DESCRIPTION OF THE TASK
In the entries that follow, the first line to write out is the one containing "intros Hro. unfold", and the last is the one containing "as (pp1' & ev1'". Reproduce that stretch exactly, with nothing before or after it.

★ ★ ★ ★ ★ ★ ★

Lemma rangeLocalities_exact b priority ls pp :
  ∃ pp' evs,
    rangeLocalities (I:=I) ToString b priority ls pp = (pp', evs)
    ∧ (NoDup (ID <$> ls) → exactOn ToString b ls (pp_configs pp'))
    ∧ (∀ lid, lid ∉ okLids ToString ls →
              pp_configs pp' !! lid = pp_configs pp !! lid)
    ∧ (exactOn ToString b ls (pp_configs pp) →
       pp_configs pp' = pp_configs pp
       ∧ rebuildStateAndPicker pp' = rebuildStateAndPicker pp
       ∧ evs = []).
Proof.
  revert pp. induction ls as [|l ls IH]; intros pp.
  - exists pp, []. split_and!; [done| |done|done].
    intros _ l Hin. by apply elem_of_nil in Hin.
  - cbn [rangeLocalities].
    destruct (ToString (ID l)) as [id|] eqn:Hid.
    + destruct (visitLocality_exact b priority l pp id Hid)
        as (rebuild & ev1 & -> & Hsame).
      match goal with
      | |- context [rangeLocalities _ _ _ ls ?pp1] =>
          destruct (IH pp1) as (pp' & ev2 & -> & Hex & Hrest & Hquiet)
      end.
      simpl in *. exists pp', (ev1 ++ ev2). split; [done|]. split_and!.
      * try rewrite fmap_cons. intros [Hl Hnd]%NoDup_cons l0 Hin Hok.
        apply elem_of_cons in Hin as [->|Hin].
        -- rewrite Hrest; [by rewrite lookup_insert_eq|].
           intros Hin%elem_of_okLids. destruct Hin as (_ & l' & Hl' & Heq).
           apply Hl. rewrite <- Heq. by apply list_elem_of_fmap_2.
        -- by apply Hex.
      * intros lid Hlid. rewrite okLids_cons in Hlid.
        rewrite decide_True in Hlid by (by rewrite Hid).
        rewrite Hrest by set_solver.
        rewrite lookup_insert_ne; [done|]. set_solver.
      * intros Hexact.
        assert (Hl : pp_configs pp !! ID l = Some (exactCfg b l)).
        { apply Hexact; [by left|by rewrite Hid]. }
        destruct (Hsame Hl) as [-> ->].
        rewrite (insert_id _ _ _ Hl) in Hquiet.
        destruct Hquiet as (-> & -> & ->); [|done].
        intros l0 Hin Hok. apply Hexact; [by right|done].
    + rewrite (visitLocality_None b priority l pp Hid).
      destruct (IH pp) as (pp' & ev2 & -> & Hex & Hrest & Hquiet).
      exists pp', ev2. split; [done|]. split_and!.
      * try rewrite fmap_cons. intros [Hl Hnd]%NoDup_cons l0 Hin Hok.
        apply elem_of_cons in Hin as [->|Hin].
        -- rewrite Hid in Hok. by destruct Hok.
        -- by apply Hex.
      * intros lid Hlid. apply Hrest. rewrite okLids_cons in Hlid. set_solver.
      * intros Hexact. apply Hquiet.
        intros l0 Hin Hok. apply Hexact; [by right|done].
Qed.

(** The loop that removes localities keeps those of the response as they
    are. *)
Lemma rangeConfigs_keep priority lids pp lid :
  lid ∈ newLocalitiesSet pp →
  pp_configs (rangeConfigs (I:=I) ToString priority lids pp).1 !! lid
  = pp_configs pp !! lid.
Proof.
  revert pp. induction lids as [|lid0 lids IH]; intros pp Hin; [done|].
  cbn [rangeConfigs]. unfold visitConfig.
  destruct (ToString lid0) as [id0|];
    [destruct (bool_decide_reflect (lid0 ∈ newLocalitiesSet pp))
       as [Hin0|Hout0]|].
  - specialize (IH pp Hin).
    destruct (rangeConfigs ToString priority lids pp) as [pp' evs]. done.
  - match goal with
    | |- context [rangeConfigs _ _ lids ?pp1] =>
        specialize (IH pp1 Hin);
        destruct (rangeConfigs (I:=I) ToString priority lids pp1) as [pp' evs]
    end.
    simpl in *. rewrite IH. apply lookup_delete_ne. by intros ->.
  - specialize (IH pp Hin).
    destruct (rangeConfigs ToString priority lids pp) as [pp' evs]. done.
Qed.

(** After [handleEDSResponsePerPriority] the configs hold the weight and the
    addresses of every locality of the list, when their IDs are distinct; on
    settled configs that already hold them it makes no call and changes
    nothing. *)
Lemma handleEDSResponsePerPriority_exact ro e priority bgwc ls :
  rangeOrder_valid ro →
  (NoDup (ID <$> ls) →
   exactOn ToString (subBalancerBuilder e) ls
     (configs (handleEDSResponsePerPriority (I:=I) ToString ro e priority
                 bgwc ls).1))
  ∧ (settled ToString ls (configs bgwc) →
     exactOn ToString (subBalancerBuilder e) ls (configs bgwc) →
     handleEDSResponsePerPriority (I:=I) ToString ro e priority bgwc ls
     = (bgwc, [])).
Proof.
  intros Hro. unfold handleEDSResponsePerPriority.
  match goal with
  | |- context [rangeLocalities _ _ _ ls ?pp0] =>
      destruct (rangeLocalities_exact (subBalancerBuilder e) priority ls pp0)
        as (pp1 & ev1 & Heq & Hex & _ & Hquiet);
      destruct (rangeLocalities_spec (subBalancerBuilder e) priority ls pp0)
        as (pp1' & ev1' & Heq' & Hset1 & Hdom1 & _);
      rewrite Heq in Heq'; injection Heq' as <- <-; rewrite Heq
  end.
  simpl in Hset1, Hdom1, Hquiet.
  assert (Hnew : newLocalitiesSet pp1 = okLids ToString ls) by set_solver.
  split.
  - intros Hnd l Hl Hok.
    pose proof (rangeConfigs_keep priority
                  (ro _ (map_to_list (pp_configs pp1))).*1 pp1 (ID l)) as Hk.
    destruct (rangeConfigs _ _ _ pp1) as [pp2 ev2]. simpl in *.
    rewrite Hk; [by apply Hex|].
    rewrite Hnew. apply elem_of_okLids. split; [done|by exists l].
  - intros [Hs1 Hs2] Hexact.
    destruct (Hquiet Hexact) as (Hcfg & Hreb & ->).
    destruct (rangeConfigs_spec priority
                (ro _ (map_to_list (pp_configs pp1))).*1 pp1)
      as (pp2 & ev2 & -> & _ & _ & Hq2 & _).
    destruct Hq2 as [-> ->].
    { intros lid Hin Hok. rewrite Hnew.
      apply range_keys in Hin; [|done].
      rewrite Hcfg in Hin. by apply Hs2. }
    rewrite Hreb, Hcfg. by destruct bgwc.
Qed.

(** ** The whole response *)

Variable handlePriorityChange :
  edsBalancerImpl I -> priorityFields I * list (event I).

Lemma updateDrops_spec dc e :
  ∃ ds evs,
    updateDrops dc e = (set_drops dc ds e, evs)
    ∧ (∀ ev, ev ∈ evs → ∃ s, ev = ccUpdateState s
                             ∧ s ≠ allPrioritiesRemovedState)
    ∧ (dc = dropConfig e → ds = drops e ∧ evs = []).
Proof.
  unfold updateDrops.
  destruct (bool_decide_reflect (dc = dropConfig e)) as [->|Hne].
  - exists (drops e), []. split_and!; [by destruct e| |done].
    intros ev Hev. by apply elem_of_nil in Hev.
  - simpl. destruct (StatePicker (innerState e)) as [pk|].
    + eexists _, _. split; [done|]. split; [|done].
      intros ev Hev. apply list_elem_of_singleton in Hev as ->.
      eexists. split; [done|]. unfold allPrioritiesRemovedState. congruence.
    + eexists _, _. split; [done|]. split; [|done].
      intros ev Hev. by apply elem_of_nil in Hev.
Qed.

★ ★ ★ ★ ★ ★ ★

TASK ANSWER
  intros Hro. unfold handleEDSResponsePerPriority.
  match goal with
  | |- context [rangeLocalities _ _ _ ls ?pp0] =>
      destruct (rangeLocalities_exact (subBalancerBuilder e) priority ls pp0)
        as (pp1 & ev1 & Heq & Hex & _ & Hquiet);
      destruct (rangeLocalities_spec (subBalancerBuilder e) priority ls pp0)
        as (pp1' & ev1' & Heq' & Hset1 & Hdom1 & _);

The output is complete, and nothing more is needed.